### Task brief
Reproduce only the top of the records, down to and including the line containing "End SortTagged.".

### Stored data
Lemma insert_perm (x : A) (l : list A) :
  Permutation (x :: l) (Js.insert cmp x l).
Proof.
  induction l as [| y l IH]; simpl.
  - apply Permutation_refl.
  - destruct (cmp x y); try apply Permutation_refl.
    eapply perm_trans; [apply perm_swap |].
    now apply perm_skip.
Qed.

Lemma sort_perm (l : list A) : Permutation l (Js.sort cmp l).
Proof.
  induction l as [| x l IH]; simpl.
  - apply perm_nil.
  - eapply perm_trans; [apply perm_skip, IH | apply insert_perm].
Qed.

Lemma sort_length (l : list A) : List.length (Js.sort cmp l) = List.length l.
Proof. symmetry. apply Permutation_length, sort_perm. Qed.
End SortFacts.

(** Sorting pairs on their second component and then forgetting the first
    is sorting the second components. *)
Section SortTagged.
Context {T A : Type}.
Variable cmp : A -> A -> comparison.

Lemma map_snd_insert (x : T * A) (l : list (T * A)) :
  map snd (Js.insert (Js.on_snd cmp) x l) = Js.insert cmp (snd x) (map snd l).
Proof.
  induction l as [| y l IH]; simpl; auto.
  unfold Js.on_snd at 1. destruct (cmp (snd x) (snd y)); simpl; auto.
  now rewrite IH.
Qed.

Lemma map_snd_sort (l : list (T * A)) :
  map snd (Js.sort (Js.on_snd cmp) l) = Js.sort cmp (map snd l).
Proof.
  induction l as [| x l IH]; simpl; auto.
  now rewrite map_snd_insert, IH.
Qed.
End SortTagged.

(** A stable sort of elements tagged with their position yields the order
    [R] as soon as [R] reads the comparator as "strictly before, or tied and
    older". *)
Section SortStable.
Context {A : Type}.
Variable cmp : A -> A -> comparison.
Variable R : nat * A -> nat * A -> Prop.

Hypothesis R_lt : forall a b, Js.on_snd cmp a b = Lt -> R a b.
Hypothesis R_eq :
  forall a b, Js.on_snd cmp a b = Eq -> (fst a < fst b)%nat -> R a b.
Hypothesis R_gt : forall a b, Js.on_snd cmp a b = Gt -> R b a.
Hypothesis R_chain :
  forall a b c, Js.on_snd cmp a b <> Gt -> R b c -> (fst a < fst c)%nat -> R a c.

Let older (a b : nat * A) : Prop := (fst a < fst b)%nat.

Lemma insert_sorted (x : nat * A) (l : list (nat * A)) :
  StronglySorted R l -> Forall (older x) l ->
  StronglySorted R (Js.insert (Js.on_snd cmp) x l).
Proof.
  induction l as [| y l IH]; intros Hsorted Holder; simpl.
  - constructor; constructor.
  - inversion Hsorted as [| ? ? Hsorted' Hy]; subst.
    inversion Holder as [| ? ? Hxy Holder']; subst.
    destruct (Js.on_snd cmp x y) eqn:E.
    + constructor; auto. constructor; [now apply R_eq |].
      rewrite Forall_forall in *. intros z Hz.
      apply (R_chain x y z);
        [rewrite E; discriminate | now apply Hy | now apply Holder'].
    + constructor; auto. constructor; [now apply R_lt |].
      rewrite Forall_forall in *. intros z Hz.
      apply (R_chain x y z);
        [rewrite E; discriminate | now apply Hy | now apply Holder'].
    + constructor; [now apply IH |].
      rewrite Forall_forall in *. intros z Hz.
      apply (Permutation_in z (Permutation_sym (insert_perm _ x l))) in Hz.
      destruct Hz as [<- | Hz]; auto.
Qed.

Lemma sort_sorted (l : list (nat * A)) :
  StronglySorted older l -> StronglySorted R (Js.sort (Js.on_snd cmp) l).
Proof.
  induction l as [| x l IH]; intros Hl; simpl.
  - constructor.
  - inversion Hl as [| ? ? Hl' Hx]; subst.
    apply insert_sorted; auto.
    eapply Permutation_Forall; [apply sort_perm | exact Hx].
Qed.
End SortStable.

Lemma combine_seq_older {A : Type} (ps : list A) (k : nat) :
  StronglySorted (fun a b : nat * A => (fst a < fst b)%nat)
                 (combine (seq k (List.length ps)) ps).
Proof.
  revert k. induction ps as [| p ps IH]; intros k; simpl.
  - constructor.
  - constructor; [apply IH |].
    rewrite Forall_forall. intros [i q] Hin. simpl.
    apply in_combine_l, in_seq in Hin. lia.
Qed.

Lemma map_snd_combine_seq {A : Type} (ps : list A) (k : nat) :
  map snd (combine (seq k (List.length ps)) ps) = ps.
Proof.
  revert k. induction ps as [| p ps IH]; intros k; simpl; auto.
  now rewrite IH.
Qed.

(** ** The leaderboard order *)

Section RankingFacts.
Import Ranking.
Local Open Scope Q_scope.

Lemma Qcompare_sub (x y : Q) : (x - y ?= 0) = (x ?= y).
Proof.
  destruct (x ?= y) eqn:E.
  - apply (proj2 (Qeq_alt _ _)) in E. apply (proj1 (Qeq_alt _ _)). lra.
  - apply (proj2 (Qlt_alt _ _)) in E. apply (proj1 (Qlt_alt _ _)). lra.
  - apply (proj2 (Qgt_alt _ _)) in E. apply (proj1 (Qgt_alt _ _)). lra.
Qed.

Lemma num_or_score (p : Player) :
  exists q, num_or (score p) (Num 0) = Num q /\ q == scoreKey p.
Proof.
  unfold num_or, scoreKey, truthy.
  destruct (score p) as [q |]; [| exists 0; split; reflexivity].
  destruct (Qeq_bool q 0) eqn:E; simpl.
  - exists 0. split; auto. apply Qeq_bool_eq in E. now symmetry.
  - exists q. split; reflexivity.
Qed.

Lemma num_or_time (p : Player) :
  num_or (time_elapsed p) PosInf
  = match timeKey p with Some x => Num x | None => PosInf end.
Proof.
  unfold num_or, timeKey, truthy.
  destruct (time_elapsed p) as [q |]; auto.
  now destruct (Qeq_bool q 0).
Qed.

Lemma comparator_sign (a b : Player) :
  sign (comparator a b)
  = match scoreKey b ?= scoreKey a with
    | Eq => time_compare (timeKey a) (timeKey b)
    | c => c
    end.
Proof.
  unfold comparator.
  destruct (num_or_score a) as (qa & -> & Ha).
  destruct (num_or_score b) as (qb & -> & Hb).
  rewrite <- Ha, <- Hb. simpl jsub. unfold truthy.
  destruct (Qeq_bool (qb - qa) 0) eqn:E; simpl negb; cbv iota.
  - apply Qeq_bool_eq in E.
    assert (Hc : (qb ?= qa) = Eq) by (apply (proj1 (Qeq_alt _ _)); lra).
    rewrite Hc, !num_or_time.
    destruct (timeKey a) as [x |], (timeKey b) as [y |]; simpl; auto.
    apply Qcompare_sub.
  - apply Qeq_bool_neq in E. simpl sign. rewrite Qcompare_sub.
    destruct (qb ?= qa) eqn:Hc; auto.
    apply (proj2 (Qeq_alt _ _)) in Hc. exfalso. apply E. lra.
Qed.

### Task output
Lemma insert_perm (x : A) (l : list A) :
  Permutation (x :: l) (Js.insert cmp x l).
Proof.
  induction l as [| y l IH]; simpl.
  - apply Permutation_refl.
  - destruct (cmp x y); try apply Permutation_refl.
    eapply perm_trans; [apply perm_swap |].
    now apply perm_skip.
Qed.

Lemma sort_perm (l : list A) : Permutation l (Js.sort cmp l).
Proof.
  induction l as [| x l IH]; simpl.
  - apply perm_nil.
  - eapply perm_trans; [apply perm_skip, IH | apply insert_perm].
Qed.

Lemma sort_length (l : list A) : List.length (Js.sort cmp l) = List.length l.
Proof. symmetry. apply Permutation_length, sort_perm. Qed.
End SortFacts.

(** Sorting pairs on their second component and then forgetting the first
    is sorting the second components. *)
Section SortTagged.
Context {T A : Type}.
Variable cmp : A -> A -> comparison.

Lemma map_snd_insert (x : T * A) (l : list (T * A)) :
  map snd (Js.insert (Js.on_snd cmp) x l) = Js.insert cmp (snd x) (map snd l).
Proof.
  induction l as [| y l IH]; simpl; auto.
  unfold Js.on_snd at 1. destruct (cmp (snd x) (snd y)); simpl; auto.
  now rewrite IH.
Qed.

Lemma map_snd_sort (l : list (T * A)) :
  map snd (Js.sort (Js.on_snd cmp) l) = Js.sort cmp (map snd l).
Proof.
  induction l as [| x l IH]; simpl; auto.
  now rewrite map_snd_insert, IH.
Qed.
End SortTagged.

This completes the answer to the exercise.